(* ===== verification/CircuitOutput.v ===== *)
(** * The privacy-preserving circuit: output

    Models [lee/privacy_preserving_circuit/src/output.rs] and [main.rs]: what
    the circuit commits to for every account of the execution, the dummies that
    pad the output, and the sorting that hides the order of the accounts. *)

From S2P Require Import Prelude Bytes Account Merkle Ids Program Messages Encryption Circuit.
From stdpp Require Import sorting.
Local Open Scope Z_scope.

(** The order of [[u8; 32]]: lexicographic. *)
Fixpoint bytes_leb (a b : bytes) : bool :=
  match a, b with
  | [], _ => true
  | _ :: _, [] => false
  | x :: a, y :: b =>
      if byte_to_Z x <? byte_to_Z y then true
      else if byte_to_Z x =? byte_to_Z y then bytes_leb a b
      else false
  end.

Definition key_le {A} (key : A -> bytes) (a b : A) : Prop := bytes_leb (key a) (key b) = true.
#[export] Instance key_le_dec {A} (key : A -> bytes) a b : Decision (key_le key a b).
Proof. unfold key_le. apply _. Defined.

(** [sort_unstable_by_key]: ties are left in their order here; the code does not
    fix their order, and two equal nullifiers are refused by the ledger. *)
Definition sort_by_key {A} (key : A -> bytes) (l : list A) : list A :=
  merge_sort (key_le key) l.

Definition with_commitment (c : Commitment) (a : PrivateAction) : PrivateAction :=
  mkPrivateAction (pa_nullifier a) (pa_root a) c (pa_encrypted_post_state a).

(** [obfuscate_output_ordering] *)
Definition obfuscate_output_ordering (output : PrivacyPreservingCircuitOutput)
  : PrivacyPreservingCircuitOutput :=
  let commitments := sort_by_key id (pa_commitment <$> co_private_actions output) in
  let actions := sort_by_key pa_nullifier (co_private_actions output) in
  mkCircuitOutput (co_public_actions output) (zip_with with_commitment commitments actions)
    (co_block_validity_window output) (co_timestamp_validity_window output).

Definition push_public (a : PublicAction) (o : PrivacyPreservingCircuitOutput)
  : PrivacyPreservingCircuitOutput :=
  mkCircuitOutput (co_public_actions o ++ [a]) (co_private_actions o)
    (co_block_validity_window o) (co_timestamp_validity_window o).
Definition push_private (a : PrivateAction) (o : PrivacyPreservingCircuitOutput)
  : PrivacyPreservingCircuitOutput :=
  mkCircuitOutput (co_public_actions o) (co_private_actions o ++ [a])
    (co_block_validity_window o) (co_timestamp_validity_window o).

Section output.
Context `{Sha256} `{ChaCha20} `{MlKem} `{EnvVerify}.

(** [emit_dummy_output] *)
Definition emit_dummy_output (output : PrivacyPreservingCircuitOutput) (dummy : DummyInput)
  : PrivacyPreservingCircuitOutput :=
  let nullifier := nullifier_for_dummy (nullifier_seed dummy) in
  let commitment := commitment_for_dummy nullifier (commitment_seed dummy) in
  push_private (mkPrivateAction nullifier (dummy_commitment_root dummy) commitment (note dummy)) output.

(** [emit_private_output] *)
Definition emit_private_output (output : PrivacyPreservingCircuitOutput) (post_state : Account)
    (account_id : AccountId) (kind : PrivateAccountKind) (view_tag : ViewTag) (vpk : ViewingPublicKey)
    (random_seed : bytes) (new_nullifier : Nullifier * CommitmentSetDigest) (new_nonce : Z)
  : result panic PrivacyPreservingCircuitOutput :=
  let post_with_updated_nonce := with_nonce new_nonce post_state in
  let commitment_post := commitment_new account_id post_with_updated_nonce in
  let esk := esk_new account_id random_seed new_nonce in
  let? (shared_secret, epk) := encapsulate_deterministic vpk esk in
  let? encrypted_account := encrypt post_with_updated_nonce kind shared_secret new_nullifier.1 in
  Ok (push_private (mkPrivateAction new_nullifier.1 new_nullifier.2 commitment_post
        (mkNote encrypted_account epk view_tag)) output).

(** [compute_update_nullifier_and_set_digest] *)
Definition compute_update_nullifier_and_set_digest (membership_proof : MembershipProof)
    (pre_account : Account) (account_id : AccountId) (nsk : NullifierSecretKey)
  : Nullifier * CommitmentSetDigest :=
  let commitment_pre := commitment_new account_id pre_account in
  let set_digest := compute_digest_for_path commitment_pre membership_proof in
  let nullifier := nullifier_for_account_update commitment_pre nsk in
  (nullifier, set_digest).

(** One iteration of the loop over the accounts. *)
Definition emit_account (pda_seed_by_position : gmap nat (ProgramId * PdaSeed)) (pos : nat)
    (identity : InputAccountIdentity) (pre_state : AccountWithMetadata) (post_state : Account)
    (output : PrivacyPreservingCircuitOutput) : result panic PrivacyPreservingCircuitOutput :=
  match identity with
  | Public => Ok (push_public (mkPublicAction pre_state post_state) output)
  | PrivateAuthorizedInit vpk random_seed nsk identifier commitment_root =>
      let npk := npk_from_nsk nsk in
      let? id := for_regular_private_account npk vpk identifier in
      ensure bool_decide (id = account_id pre_state) else "AccountId mismatch"%string in
      ensure is_authorized pre_state
        else "Pre-state not authorized for authenticated private account"%string in
      ensure bool_decide (account pre_state = default_account)
        else "Found new private account with non default values"%string in
      let new_nullifier := (nullifier_for_account_initialization id, commitment_root) in
      let new_nonce := private_account_nonce_init id in
      let? view_tag := compute_view_tag npk vpk in
      emit_private_output output post_state id (KindRegular identifier) view_tag vpk random_seed
        new_nullifier new_nonce
  | PrivateAuthorizedUpdate vpk random_seed view_tag nsk membership_proof identifier =>
      let npk := npk_from_nsk nsk in
      let? id := for_regular_private_account npk vpk identifier in
      ensure bool_decide (id = account_id pre_state) else "AccountId mismatch"%string in
      ensure is_authorized pre_state
        else "Pre-state not authorized for authenticated private account"%string in
      let new_nullifier :=
        compute_update_nullifier_and_set_digest membership_proof (account pre_state) id nsk in
      let new_nonce := private_account_nonce_increment (nonce (account pre_state)) nsk in
      emit_private_output output post_state id (KindRegular identifier) view_tag vpk random_seed
        new_nullifier new_nonce
  | PrivateForeignInit vpk random_seed npk identifier commitment_root =>
      let? id := for_regular_private_account npk vpk identifier in
      ensure bool_decide (id = account_id pre_state) else "AccountId mismatch"%string in
      ensure bool_decide (account pre_state = default_account)
        else "Found new private account with non default values"%string in
      ensure is_authorized pre_state
        else "Found new private account marked as unauthorized."%string in
      let new_nullifier := (nullifier_for_account_initialization id, commitment_root) in
      let new_nonce := private_account_nonce_init id in
      let? view_tag := compute_view_tag npk vpk in
      emit_private_output output post_state id (KindRegular identifier) view_tag vpk random_seed
        new_nullifier new_nonce
  | PrivatePdaInit vpk random_seed npk identifier commitment_root _ =>
      ensure negb (is_authorized pre_state)
        else "PrivatePdaInit requires unauthorized pre_state"%string in
      ensure bool_decide (account pre_state = default_account)
        else "New private PDA must be default"%string in
      let id := account_id pre_state in
      let new_nullifier := (nullifier_for_account_initialization id, commitment_root) in
      let new_nonce := private_account_nonce_init id in
      let? (authority_program_id, seed) := ok_or (pda_seed_by_position !! pos)
        "PrivatePdaInit position must be in pda_seed_by_position"%string in
      let? view_tag := compute_view_tag npk vpk in
      emit_private_output output post_state id (KindPda authority_program_id seed identifier)
        view_tag vpk random_seed new_nullifier new_nonce
  | PrivatePdaUpdate vpk random_seed view_tag nsk membership_proof identifier external_seed =>
      ensure xorb (is_authorized pre_state) (bool_decide (is_Some external_seed))
        else "PrivatePdaUpdate requires authorized pre_state or external seed"%string in
      let id := account_id pre_state in
      let new_nullifier :=
        compute_update_nullifier_and_set_digest membership_proof (account pre_state) id nsk in
      let new_nonce := private_account_nonce_increment (nonce (account pre_state)) nsk in
      let? (authority_program_id, seed) := ok_or (pda_seed_by_position !! pos)
        "PrivatePdaUpdate position must be in pda_seed_by_position"%string in
      emit_private_output output post_state id (KindPda authority_program_id seed identifier)
        view_tag vpk random_seed new_nullifier new_nonce
  end.

(** The zip of the identities with the iterator of [into_parts], which removes
    each account's post state as it yields it. *)
Fixpoint emit_accounts (pda_seed_by_position : gmap nat (ProgramId * PdaSeed)) (pos : nat)
    (identities : list InputAccountIdentity) (pres : list AccountWithMetadata)
    (posts : gmap AccountId Account) (output : PrivacyPreservingCircuitOutput)
  : result panic PrivacyPreservingCircuitOutput :=
  match identities, pres with
  | identity :: identities, pre :: pres =>
      let? post := ok_or (posts !! account_id pre)
        "Account from pre states should exist in state diff"%string in
      let? output := emit_account pda_seed_by_position pos identity pre post output in
      emit_accounts pda_seed_by_position (S pos) identities pres (delete (account_id pre) posts) output
  | _, _ => Ok output
  end.

(** [compute_circuit_output] *)
Definition compute_circuit_output (es : ExecutionState) (account_identities : list InputAccountIdentity)
    (dummy_inputs : list DummyInput) : result panic PrivacyPreservingCircuitOutput :=
  let output := mkCircuitOutput [] [] (es_block_validity_window es) (es_timestamp_validity_window es) in
  ensure (length account_identities =? length (pre_states es))%nat
    else "Invalid account_identities length"%string in
  let? output := emit_accounts (private_pda_bound_positions es) 0 account_identities (pre_states es)
                   (post_states es) output in
  let output := fold_left emit_dummy_output dummy_inputs output in
  Ok (obfuscate_output_ordering output).

(** The circuit's [main]: the value it commits. *)
Definition circuit_main (input : PrivacyPreservingCircuitInput)
  : result panic PrivacyPreservingCircuitOutput :=
  let? es := derive_from_outputs (account_identities input) (input_program_id input)
               (program_outputs input) in
  compute_circuit_output es (account_identities input) (dummy_inputs input).
End output.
——————————
Go through the material and copy each line in which the word "mkPrivateAction" occurs.

  mkPrivateAction (pa_nullifier a) (pa_root a) c (pa_encrypted_post_state a).
  push_private (mkPrivateAction nullifier (dummy_commitment_root dummy) commitment (note dummy)) output.
  Ok (push_private (mkPrivateAction new_nullifier.1 new_nullifier.2 commitment_post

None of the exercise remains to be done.